Back in 1985, Trump was a fresh-faced occasional David Letterman guest who owned the New Jersey Generals of the fledgling USFL and did not realize that that league would fold the following season. The Giants, for their part, were about to embark on what would be their worst season ever, as the team went 62-100 playing at Candlestick Park. (Current announcers Mike Krukow and Duane Kuiper were both on that 1985 team’s roster!)

Deadspin has a few scant details on Trump’s interest in the Giants, which never really amounted to anything. Trump’s New Jersey Generals had just drafted college phenom Doug Flutie when the UPI ran a February 11, 1985 article entitled ‘With Flutie in Tow, Trump Looks to Get Into Baseball.” Author Milton Richman merely throws out some unsourced gossip noting that Trump had just been rebuffed in his attempt to buy the Minnesota Twins, “so the team that interests him now is the San Francisco Giants.”

Deadspin also offers a March 1985 San Diego Union-Tribune tidbit noting then-owner of the Giants Bob Lurie, who had been trying to sell the team, met with Trump. But the Sacramento Bee has tracked down the 1985 New York Times article from which that information originated, during a period when the Giants seemed very likely to move:

Another possibility has been whispered: New Jersey luring the Giants to a new Meadowlands baseball stadium.

''I don't know how that ever got started,'' Bob Lurie says. ''I never talked to anybody there, and I've never had a phone call from anybody there.''

The Giants' owner acknowledges having chatted twice with Donald Trump ''a long time ago'' about a purchase.
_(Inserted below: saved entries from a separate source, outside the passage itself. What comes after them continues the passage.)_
(** * PhishGuard URL threat-scoring core: a shallow embedding and its properties

    The development embeds the scoring core of the PhishGuard services:

    - [python_services/app/phish_core.py]   (class [PhishGuardCore]),
    - [python_services/app/database.py]     (class [PhishGuardDatabase]),
    - [python_services/ai_training/urlhaus_integration.py]
                                            (class [URLhausClient]).

    Conventions of the embedding.

    - Python [str] values are Rocq [string]s, read as sequences of code points
      below 256 (ASCII and Latin-1).  Fixed message texts that contain other
      characters are kept as their UTF-8 bytes; they are payloads only.
    - Python [float] values are the kernel's binary64 floats ([PrimFloat]), so
      that sums such as [0.2 + 0.4] round exactly as they do in CPython.
    - [urllib.parse.urlparse] is embedded from CPython 3.11.
    - The SQLite file is an in-memory value: one finite map per table with a
      UNIQUE key, one list per append-only table.  The engine itself is taken
      to be available, so the [except] branches that only guard [sqlite3]
      failures have no counterpart.
    - The remote services (URLhaus, PhishTank) and the clocks are an
      environment [env] given to every call; what the code distinguishes in a
      reply is what the environment may answer.
    - Exceptions are an explicit outcome; [analyze_url] wraps its body in the
      handler of the source.  A ghost trace records which collaborators a call
      invoked. *)

From Stdlib Require Import ZArith NArith List String Ascii Bool Lia Floats DecimalString.
From stdpp Require Import base option gmap strings list.

Set Warnings "-inexact-float".

Open Scope string_scope.

(* ===================================================================== *)
(** * Python primitives used by the sources                               *)
(* ===================================================================== *)

Module Py.

(** ** Characters and strings *)

Definition ord (c : ascii) : N := N_of_ascii c.

Definition in_range (lo hi : N) (c : ascii) : bool :=
  ((lo <=? ord c) && (ord c <=? hi))%N.

(** [str.lower] on one code point: A-Z, and the Latin-1 capitals
    U+00C0..U+00DE without the multiplication sign U+00D7. *)
Definition char_lower (c : ascii) : ascii :=
  if in_range 65 90 c || (in_range 192 222 c && negb (ord c =? 215)%N)
  then ascii_of_N (ord c + 32)
  else c.

Fixpoint lower (s : string) : string :=
  match s with
  | EmptyString => EmptyString
  | String c s' => String (char_lower c) (lower s')
  end.

(** [str.isspace] on one code point. *)
Definition isspace (c : ascii) : bool :=
  in_range 9 13 c || in_range 28 32 c || (ord c =? 133)%N || (ord c =? 160)%N.

Definition isdigit (c : ascii) : bool := in_range 48 57 c.

Definition isalpha_ascii (c : ascii) : bool :=
  in_range 65 90 c || in_range 97 122 c.

Definition isalnum_ascii (c : ascii) : bool := isalpha_ascii c || isdigit c.

Fixpoint lstrip_by (p : ascii -> bool) (s : string) : string :=
  match s with
  | EmptyString => EmptyString
  | String c s' => if p c then lstrip_by p s' else s
  end.

Definition rstrip_by (p : ascii -> bool) (s : string) : string :=
  String.rev (lstrip_by p (String.rev s)).

(** [s.strip()] *)
Definition strip (s : string) : string :=
  rstrip_by isspace (lstrip_by isspace s).

(** [s.startswith(p)] *)
Definition startswith (s p : string) : bool := String.prefix p s.

(** [sub in s] for strings *)
Fixpoint str_in (sub s : string) : bool :=
  String.prefix sub s
  || match s with
     | EmptyString => false
     | String _ s' => str_in sub s'
     end.

(** [c in s] for one character *)
Fixpoint char_in (c : ascii) (s : string) : bool :=
  match s with
  | EmptyString => false
  | String a s' => Ascii.eqb a c || char_in c s'
  end.

(** [s.split(c, 1)]: the text before the first [c], and the text after it
    when there is one. *)
Fixpoint split_once (c : ascii) (s : string) : string * option string :=
  match s with
  | EmptyString => (EmptyString, None)
  | String a s' =>
      if Ascii.eqb a c then (EmptyString, Some s')
      else let '(h, t) := split_once c s' in (String a h, t)
  end.

(** The text before the last [c] and the text after it, when there is one
    (the two outer parts of [s.rpartition(c)]). *)
Fixpoint rsplit_once (c : ascii) (s : string) : option (string * string) :=
  match s with
  | EmptyString => None
  | String a s' =>
      match rsplit_once c s' with
      | Some (h, t) => Some (String a h, t)
      | None => if Ascii.eqb a c then Some (EmptyString, s') else None
      end
  end.

(** [s.split(c)] *)
Fixpoint split (c : ascii) (s : string) : list string :=
  match s with
  | EmptyString => [EmptyString]
  | String a s' =>
      if Ascii.eqb a c then EmptyString :: split c s'
      else match split c s' with
           | h :: t => String a h :: t
           | [] => [String a EmptyString]
           end
  end.

(** [sep.join(l)] *)
Fixpoint join (sep : string) (l : list string) : string :=
  match l with
  | [] => EmptyString
  | [x] => x
  | x :: l' => x ++ sep ++ join sep l'
  end.

(** Removing every character that satisfies [p]. *)
Fixpoint remove_chars (p : ascii -> bool) (s : string) : string :=
  match s with
  | EmptyString => EmptyString
  | String a s' => if p a then remove_chars p s' else String a (remove_chars p s')
  end.

Fixpoint count_chars (p : ascii -> bool) (s : string) : nat :=
  match s with
  | EmptyString => 0
  | String a s' => (if p a then 1 else 0) + count_chars p s'
  end.

(** Number of occurrences of the character [c], that is
    [len(s.split(c)) - 1]. *)
Definition count_char (c : ascii) (s : string) : nat :=
  count_chars (Ascii.eqb c) s.

(** ** Floats *)

(** [min(a, b)]: the builtin keeps its first argument unless the second
    compares strictly smaller. *)
Definition min (a b : float) : float := if (b <? a)%float then b else a.

(** [max(a, b)]: the builtin keeps its first argument unless the second
    compares strictly greater. *)
Definition max (a b : float) : float := if (a <? b)%float then b else a.

(** [float(n)] for a length; exact below 2^53. *)
Definition float_of_nat (n : nat) : float :=
  PrimFloat.of_uint63 (Uint63.of_Z (Z.of_nat n)).

(** ** Exceptions *)

Inductive exn : Type :=
| ValueError (msg : string)
| ZeroDivisionError (msg : string)
| IndexError (msg : string).

(** [str(e)] *)
Definition str_of_exn (e : exn) : string :=
  match e with
  | ValueError m | ZeroDivisionError m | IndexError m => m
  end.

Inductive outcome (A : Type) : Type :=
| Normal (a : A)
| Raise (e : exn).
Arguments Normal {A} a.
Arguments Raise {A} e.

End Py.

(* ===================================================================== *)
(** * The fragment of [re] that the sources use                           *)
(* ===================================================================== *)

Module Re.

(** Patterns: literals, [.], [\d], concatenation, [|], [*] and [+]. *)
Inductive regex : Type :=
| Void                      (* matches nothing; only produced by derivatives *)
| Eps
| Chr (c : ascii)
| Dot                       (* any character but a newline *)
| Digit                     (* \d *)
| Seq (r1 r2 : regex)
| Alt (r1 r2 : regex)
| Star (r : regex).

Definition Plus (r : regex) : regex := Seq r (Star r).

Fixpoint Lit (s : string) : regex :=
  match s with
  | EmptyString => Eps
  | String c s' => Seq (Chr c) (Lit s')
  end.

Fixpoint nullable (r : regex) : bool :=
  match r with
  | Void | Chr _ | Dot | Digit => false
  | Eps | Star _ => true
  | Seq r1 r2 => nullable r1 && nullable r2
  | Alt r1 r2 => nullable r1 || nullable r2
  end.

Definition seq (r1 r2 : regex) : regex :=
  match r1, r2 with
  | Void, _ | _, Void => Void
  | Eps, r | r, Eps => r
  | _, _ => Seq r1 r2
  end.

Definition alt (r1 r2 : regex) : regex :=
  match r1, r2 with
  | Void, r | r, Void => r
  | _, _ => Alt r1 r2
  end.

(** One character against a pattern character; with [re.IGNORECASE] the two
    are compared after case folding. *)
Definition chr_matches (ignorecase : bool) (p a : ascii) : bool :=
  if ignorecase then Ascii.eqb (Py.char_lower p) (Py.char_lower a)
  else Ascii.eqb p a.

(** Brzozowski derivative of [r] by the character [a]. *)
Fixpoint deriv (ignorecase : bool) (a : ascii) (r : regex) : regex :=
  match r with
  | Void | Eps => Void
  | Chr p => if chr_matches ignorecase p a then Eps else Void
  | Dot => if Ascii.eqb a "010"%char then Void else Eps
  | Digit => if Py.isdigit a then Eps else Void
  | Seq r1 r2 =>
      let d := seq (deriv ignorecase a r1) r2 in
      if nullable r1 then alt d (deriv ignorecase a r2) else d
  | Alt r1 r2 => alt (deriv ignorecase a r1) (deriv ignorecase a r2)
  | Star r1 => seq (deriv ignorecase a r1) (Star r1)
  end.

(** [re.match(r, s)] is not [None]: some prefix of [s] matches [r]. *)
Fixpoint match_ (ignorecase : bool) (r : regex) (s : string) : bool :=
  nullable r
  || match s with
     | EmptyString => false
     | String a s' => match_ ignorecase (deriv ignorecase a r) s'
     end.

(** [re.search(r, s)] is not [None]: [r] matches at some position of [s]. *)
Fixpoint search (ignorecase : bool) (r : regex) (s : string) : bool :=
  match_ ignorecase r s
  || match s with
     | EmptyString => false
     | String _ s' => search ignorecase r s'
     end.

End Re.

(* ===================================================================== *)
(** * Data: parse results, database rows, service replies, verdicts       *)
(* ===================================================================== *)

(** [urllib.parse.ParseResult] *)
Record ParseResult : Type := mkParseResult {
  scheme : string;
  netloc : string;
  path : string;
  params : string;
  query : string;
  fragment : string
}.

(** A row of the table [scam_urls].  [su_tags] is the JSON text column, kept
    as the list it encodes; [None] is SQL NULL. *)
Record scam_url : Type := mkScamUrl {
  su_id : Z;
  su_url_hash : string;
  su_original_url : string;
  su_domain : string;
  su_threat_type : string;
  su_confidence : float;
  su_source : string;
  su_tags : option (list string);
  su_first_seen : Z;
  su_last_seen : Z;
  su_report_count : Z;
  su_is_active : bool
}.

(** A row of the table [user_reports]. *)
Record user_report : Type := mkUserReport {
  ur_id : Z;
  ur_url_hash : string;
  ur_original_url : string;
  ur_description : string;
  ur_user_id : option string;
  ur_report_type : string;
  ur_status : string;
  ur_created_at : Z;
  ur_reviewed_at : option Z;
  ur_reviewed_by : option string
}.

(** A row of the table [detection_history]. *)
Record detection : Type := mkDetection {
  dh_id : Z;
  dh_url_hash : string;
  dh_original_url : string;
  dh_threat_level : string;
  dh_confidence : float;
  dh_detection_methods : list string;
  dh_is_suspicious : bool;
  dh_response_time_ms : option Z;
  dh_timestamp : Z
}.

(** The database file.  [scam_urls] is keyed by its UNIQUE column
    [url_hash]; the other two tables are only ever appended to.
    [scam_urls_seq] is the row of [sqlite_sequence] for [scam_urls]: the
    largest id that SQLite has handed out for the table, 0 before the
    first. *)
Record database : Type := mkDatabase {
  scam_urls : gmap string scam_url;
  user_reports : list user_report;
  detection_history : list detection;
  scam_urls_seq : Z
}.

Definition empty_database : database :=
  {| scam_urls := ∅; user_reports := []; detection_history := [];
     scam_urls_seq := 0%Z |}.

(** The dictionary returned by [check_url_in_database] on a hit. *)
Record DbResult : Type := mkDbResult {
  dr_is_malicious : bool;
  dr_url_hash : string;
  dr_original_url : string;
  dr_domain : string;
  dr_threat_type : string;
  dr_confidence : float;
  dr_source : string;
  dr_tags : list string;
  dr_first_seen : Z;
  dr_report_count : Z;
  dr_detection_method : string
}.

(** The dictionary returned by [add_user_report]. *)
Record ReportResult : Type := mkReportResult {
  rr_success : bool;
  rr_message : string;
  rr_report_id : option Z;
  rr_url_hash : option string
}.

(** What [session.post] may do: raise, or answer with a status code and a
    body that [response.json()] either decodes or rejects. *)
Inductive http_reply (J : Type) : Type :=
| RaiseTimeout                               (* requests.exceptions.Timeout *)
| RaiseConnectionError                       (* requests.exceptions.ConnectionError *)
| RaiseOther (msg : string)                  (* any other exception *)
| Response (status_code : Z) (json : string + J).
Arguments RaiseTimeout {J}.
Arguments RaiseConnectionError {J}.
Arguments RaiseOther {J} msg.
Arguments Response {J} status_code json.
''We talked on the phone once,'' Bob Lurie says of the New Jersey Generals' owner. ''Another time he just wanted to say hello when I was in New York, so I went to his office and shook his hand, I don't think I was there more than 10 minutes. But he was interested in owning the Giants in San Francisco, not taking them back to the New York area.''

One cannot help but consider the parallel-universe outcomes had Trump actually bought the San Francisco Giants back in 1985. Would this course of history have led Trump away from entering politics? Would Trump have moved the Giants away from San Francisco, depriving us of our three World Series titles? Or would San Francisco have come to love Trump’s mob-connected ownership style, as we did with Eddie DeBartolo? And would this love have changed him?

I prefer to imagine that Eddie D. and Al Davis would have had Trump "taken care of" in a mafia war between Bay Area sports team owners. Now that’s an HBO alternate-reality series that I could get behind.